(** * What a call of analyzeAll keeps true *)

Section Invariants.

Import AnalyzerService.

(** The queue calls the functions in the order they were added: behind a
    function still queued, every function is still queued. *)
Definition Fifo (st : Pipeline) : Prop :=
  forall j k tj tk,
    j < k -> tasks st !! j = Some tj -> tasks st !! k = Some tk ->
    isQueued tj = true -> isQueued tk = true.

(** The reports made so far: one for each function that has returned,
    with numbers that increase in the order the reports were made, from 1
    at least to [completed] at most. *)
Definition Reports (n : nat) (st : Pipeline) : Prop :=
  length (emitted st) <= completed st
  /\ (StronglySorted lt (List.map Progress.current (emitted st))
      /\ Forall (fun ev => 1 <= Progress.current ev <= completed st) (emitted st))
  /\ Forall (fun ev => Progress.total ev = n) (emitted st)
  /\ List.map Progress.repo (emitted st) ≡ₚ omap reported (tasks st)
  /\ results st ≡ₚ omap pushedRecord (tasks st)
  /\ Stats.total (stats st) = n.

(** Where the files and the records of a call that started with the
    directory [disk0] come from: a file is the one of [disk0] or holds a
    record; and the classifier is called, and a record waits to be
    written, only for an item the cache does not stand before. *)
Definition Traced (skipCache : bool) (disk0 : gmap string FileContent)
    (st : Pipeline) : Prop :=
  (forall path,
      disk st !! path = disk0 !! path \/ exists r, disk st !! path = Some (Stored r))
  /\ (forall j t,
        tasks st !! j = Some t -> isRunning t = true ->
        brokenEntry skipCache disk0 (item t) = false).

(** How far [completed] and the numbers of the reports are ahead of the
    reports made: by one for every failure record of a [TypeError] thrown
    in the branch of a cache hit, where [completed++] ran twice. *)
Definition Tally (skipCache : bool) (disk0 : gmap string FileContent)
    (st : Pipeline) : Prop :=
  completed st = length (emitted st) + brokenHits skipCache disk0 (tasks st)
  /\ Forall2 (fun k ev => k <= Progress.current ev
                          <= k + brokenHits skipCache disk0 (tasks st))
       (seq 1 (length (emitted st))) (emitted st).

(** What holds of the counters during a call entered with counters [s0]:
    none of the five has decreased; the three outcome counters have grown
    by one at least for every function that has returned or waits for the
    cache write; [failed] has grown by the number of failure records
    returned. *)
Definition Counts (s0 : AnalyzerStats) (st : Pipeline) : Prop :=
  Stats.analyzed s0 <= Stats.analyzed (stats st)
  /\ Stats.cached s0 <= Stats.cached (stats st)
  /\ Stats.failed s0 <= Stats.failed (stats st)
  /\ Stats.totalTokens s0 <= Stats.totalTokens (stats st)
  /\ Stats.totalWebSearches s0 <= Stats.totalWebSearches (stats st)
  /\ outcomes s0 + completed st + list_sum (List.map saving (tasks st))
     <= outcomes (stats st)
  /\ Stats.failed (stats st) = Stats.failed s0 + failures (omap returnedRecord (tasks st))
  /\ (forall j t s r k,
        tasks st !! j = Some t -> phase t = Saving s r k -> isFailure r = false).

(** When no cache write fails, the outcome counters have grown as
    [completed] has, and by one more for every function that waits for the
    cache write. *)
Definition CountedOnce (s0 : AnalyzerStats) (st : Pipeline) : Prop :=
  outcomes (stats st)
  = outcomes s0 + completed st + list_sum (List.map saving (tasks st)).



(** How the record returned for item [j] came about, in a call that
    started with the cache directory [disk0]: it was read from the cache;
    or the item went past the cache and [categorize] threw, and the
    [catch] block built the record from what was thrown; or the item went
    past the cache and [categorize] resolved, and the record is the fresh
    one or, the cache write having thrown, a failure record; or the cache
    stood before the item with a document without a categorization, and
    the [catch] block built the record from the [TypeError]. *)
Definition Explained `{Runtime} (cfg : EnvConfig) (w : World) (skipCache : bool)
    (disk0 : gmap string FileContent) (j : nat) (t : Task) (r : AnalysisResult) : Prop :=
  cached r = true
  \/ (brokenEntry skipCache disk0 (item t) = false
      /\ exists e n time,
           GeminiService.categorize cfg (endpoint w j) = (Throw e, n)
           /\ r = failedResult (item t) (getErrorMessage e) time)
  \/ (brokenEntry skipCache disk0 (item t) = false
      /\ exists response n,
           GeminiService.categorize cfg (endpoint w j) = (Return response, n)
           /\ ((categorization r = resp_categorization response
                /\ repo r = item t /\ cached r = false /\ failed r = None)
               \/ exists e time, r = failedResult (item t) (getErrorMessage e) time))
  \/ (brokenEntry skipCache disk0 (item t) = true
      /\ exists c time,
           r = failedResult (item t) (getErrorMessage (Foreign (noCategorization c))) time).

(** During a call that started with [disk0]: a file differs from the one
    of [disk0] only under the key of an item whose classification
    succeeded; a record waits to be written only after its item's
    classification succeeded; every record returned is explained. *)
Definition Writes `{Runtime} (cfg : EnvConfig) (w : World) (skipCache : bool)
    (disk0 : gmap string FileContent) (st : Pipeline) : Prop :=
  (forall path,
      disk st !! path = disk0 !! path
      \/ exists j t response n,
           tasks st !! j = Some t
           /\ CacheService.getAnalysisPath (full_name (item t)) = path
           /\ GeminiService.categorize cfg (endpoint w j) = (Return response, n))
  /\ (forall j t s r k,
        tasks st !! j = Some t -> phase t = Saving s r k ->
        repo r = item t
        /\ cached r = false /\ failed r = None
        /\ exists response n,
             GeminiService.categorize cfg (endpoint w j) = (Return response, n)
             /\ categorization r = resp_categorization response)
  /\ (forall j t r,
        tasks st !! j = Some t -> returnedRecord t = Some r ->
        Explained cfg w skipCache disk0 j t r).


(** The calls of [gemini.categorize] are logged in their order, behind
    the log the call of [analyzeAll] was entered with; in a call that does
    not skip the cache, each is for a name the cache directory [disk0] had
    nothing for. *)
Definition Appended (disk0 : gmap string FileContent) (requests0 : list (string * nat))
    (st : Pipeline) : Prop :=
  exists extra,
    requests st = (requests0 ++ extra)%list
    /\ Forall (fun q => CacheService.getAnalysis disk0 (fst q) = None) extra.


(** During a call that does not skip the cache and started with [disk0]
    and the request log [requests0]: the files of [disk0] that hold a
    record are untouched; an item is classified only if [disk0] has no
    record for it; a record returned for an item [disk0] has a record for
    is that record, flagged as cached; requests are logged only for items
    [disk0] has no record for. *)
Definition Hits (disk0 : gmap string FileContent) (requests0 : list (string * nat))
    (st : Pipeline) : Prop :=
  (forall path r, disk0 !! path = Some (Stored r) -> disk st !! path = Some (Stored r))
  /\ (forall j t s,
        tasks st !! j = Some t -> phase t = Classifying s ->
        CacheService.getAnalysis disk0 (full_name (item t)) = None)
  /\ (forall j t s r k,
        tasks st !! j = Some t -> phase t = Saving s r k ->
        repo r = item t
        /\ CacheService.getAnalysis disk0 (full_name (item t)) = None)
  /\ (forall j t r stored,
        tasks st !! j = Some t -> returnedRecord t = Some r ->
        disk0 !! CacheService.getAnalysisPath (full_name (item t)) = Some (Stored stored) ->
        r = CacheService.markCached stored)
  /\ (forall name n,
        In (name, n) (requests st) ->
        In (name, n) requests0 \/ CacheService.getAnalysis disk0 name = None).

End Invariants.

(* ===================================================================== *)
(** * Further notions of the pipeline                                     *)
(* ===================================================================== *)

(** Whether the function queued for an item went past the cache and
    called [gemini.categorize]: it waits for the cache write, or has
    returned a record that is not flagged as cached and is not the failure
    record of a [TypeError] thrown in the branch of a cache hit.
    [one_classification_per_uncached_record] below shows that the calls
    logged are the calls for these functions. *)
Definition asked (skipCache : bool) (disk0 : gmap string FileContent)
    (t : AnalyzerService.Task) : bool :=
  match AnalyzerService.phase t with
  | AnalyzerService.Saving _ _ _ => true
  | AnalyzerService.Returned r | AnalyzerService.Pushed r =>
      negb (cached r) && negb (brokenEntry skipCache disk0 (AnalyzerService.item t))
  | _ => false
  end.

(** The name of the item if [gemini.categorize] was called for it. *)
Definition askedFor (skipCache : bool) (disk0 : gmap string FileContent)
    (t : AnalyzerService.Task) : option string :=
  if asked skipCache disk0 t then Some (full_name (AnalyzerService.item t)) else None.

(** What one call of [gemini.categorize] adds to the counters [analyzed],
    [totalTokens] and [totalWebSearches] (lines 101-103 of [analyzeAll]):
    nothing when it throws. *)
Definition resolved (outcome : Completion GeminiResponse * nat) : nat :=
  match outcome with (Return _, _) => 1 | _ => 0 end.

Definition tokensOf (outcome : Completion GeminiResponse * nat) : nat :=
  match outcome with (Return response, _) => tokensUsed response | _ => 0 end.

Definition searchesOf (outcome : Completion GeminiResponse * nat) : nat :=
  match outcome with (Return response, _) => groundingChunks response | _ => 0 end.

(** The sum of [f] over the calls of [gemini.categorize] made so far, the
    call for the item at position [j] being answered by [endpoint w j]. *)
Definition charged `{Runtime} (cfg : EnvConfig) (w : World)
    (skipCache : bool) (disk0 : gmap string FileContent)
    (f : Completion GeminiResponse * nat -> nat) (ts : list AnalyzerService.Task) : nat :=
  list_sum (imap (fun j t =>
                    if asked skipCache disk0 t
                    then f (GeminiService.categorize cfg (endpoint w j)) else 0) ts).

(** 1 for a function that is running, else 0. *)
Definition busy (t : AnalyzerService.Task) : nat :=
  if AnalyzerService.isRunning t then 1 else 0.

(** 1 for an item that was classified, whose classification resolved and
    whose record is a failure record all the same, else 0: [j] is the
    item's position. *)
Definition lost `{Runtime} (cfg : EnvConfig) (w : World)
    (skipCache : bool) (disk0 : gmap string FileContent) (j : nat)
    (t : AnalyzerService.Task) : nat :=
  match returnedRecord t with
  | Some r =>
      if isFailure r && asked skipCache disk0 t
      then resolved (GeminiService.categorize cfg (endpoint w j)) else 0
  | None => 0
  end.

(** The number of such items. *)
Definition lostWrites `{Runtime} (cfg : EnvConfig) (w : World)
    (skipCache : bool) (disk0 : gmap string FileContent)
    (ts : list AnalyzerService.Task) : nat :=
  list_sum (imap (lost cfg w skipCache disk0) ts).

(** What an invocation of [onProgress] says of an item: its name, the
    cache flag, the category and the confidence if given, and whether a
    token count is given. *)
Definition eventInfo (ev : AnalyzerProgress)
    : string * bool * option string * option Z * bool :=
  (Progress.repo ev, Progress.cached ev, Progress.category ev, Progress.confidence ev,
   match Progress.tokensUsed ev with Some _ => true | None => false end).

(** The same of the record returned for an item, if one was returned: a
    failure record gives no category and no confidence, and a token count
    goes with a fresh record only. *)
Definition describe (t : AnalyzerService.Task)
    : option (string * bool * option string * option Z * bool) :=
  match returnedRecord t with
  | Some r =>
      Some (full_name (AnalyzerService.item t), cached r,
            if isFailure r then None else Some (category (categorization r)),
            if isFailure r then None else Some (confidence (categorization r)),
            negb (cached r) && negb (isFailure r))
  | None => None
  end.

Section MoreInvariants.

Import AnalyzerService.

(** The calls of [gemini.categorize] logged during a call of [analyzeAll]
    entered with the log [requests0] and the cache directory [disk0]: one
    for each function that went past the cache. *)
Definition Asked (skipCache : bool) (disk0 : gmap string FileContent)
    (requests0 : list (string * nat)) (st : Pipeline) : Prop :=
  List.map fst (requests st)
  ≡ₚ (List.map fst requests0 ++ omap (askedFor skipCache disk0) (tasks st))%list
  /\ (forall j t s r k,
        tasks st !! j = Some t -> phase t = Saving s r k -> cached r = false).

(** The counters of the classifier during a call entered with the
    counters [s0] and the cache directory [disk0]: each has grown by what
    the calls of [gemini.categorize] made so far have added. *)
Definition Charged `{Runtime} (cfg : EnvConfig) (w : World)
    (skipCache : bool) (disk0 : gmap string FileContent) (s0 : AnalyzerStats)
    (st : Pipeline) : Prop :=
  Stats.analyzed (stats st)
  = Stats.analyzed s0 + charged cfg w skipCache disk0 resolved (tasks st)
  /\ Stats.totalTokens (stats st)
     = Stats.totalTokens s0 + charged cfg w skipCache disk0 tokensOf (tasks st)
  /\ Stats.totalWebSearches (stats st)
     = Stats.totalWebSearches s0 + charged cfg w skipCache disk0 searchesOf (tasks st)
  /\ (forall j t s r k,
        tasks st !! j = Some t -> phase t = Saving s r k -> cached r = false).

════════════════════

Directions: The response must consist of the lines above, from the first one through the line containing "with numbers that", reproduced exactly.

Answer:
(** * What a call of analyzeAll keeps true *)

Section Invariants.

Import AnalyzerService.

(** The queue calls the functions in the order they were added: behind a
    function still queued, every function is still queued. *)
Definition Fifo (st : Pipeline) : Prop :=
  forall j k tj tk,
    j < k -> tasks st !! j = Some tj -> tasks st !! k = Some tk ->
    isQueued tj = true -> isQueued tk = true.

(** The reports made so far: one for each function that has returned,
    with numbers that increase in the order the reports were made, from 1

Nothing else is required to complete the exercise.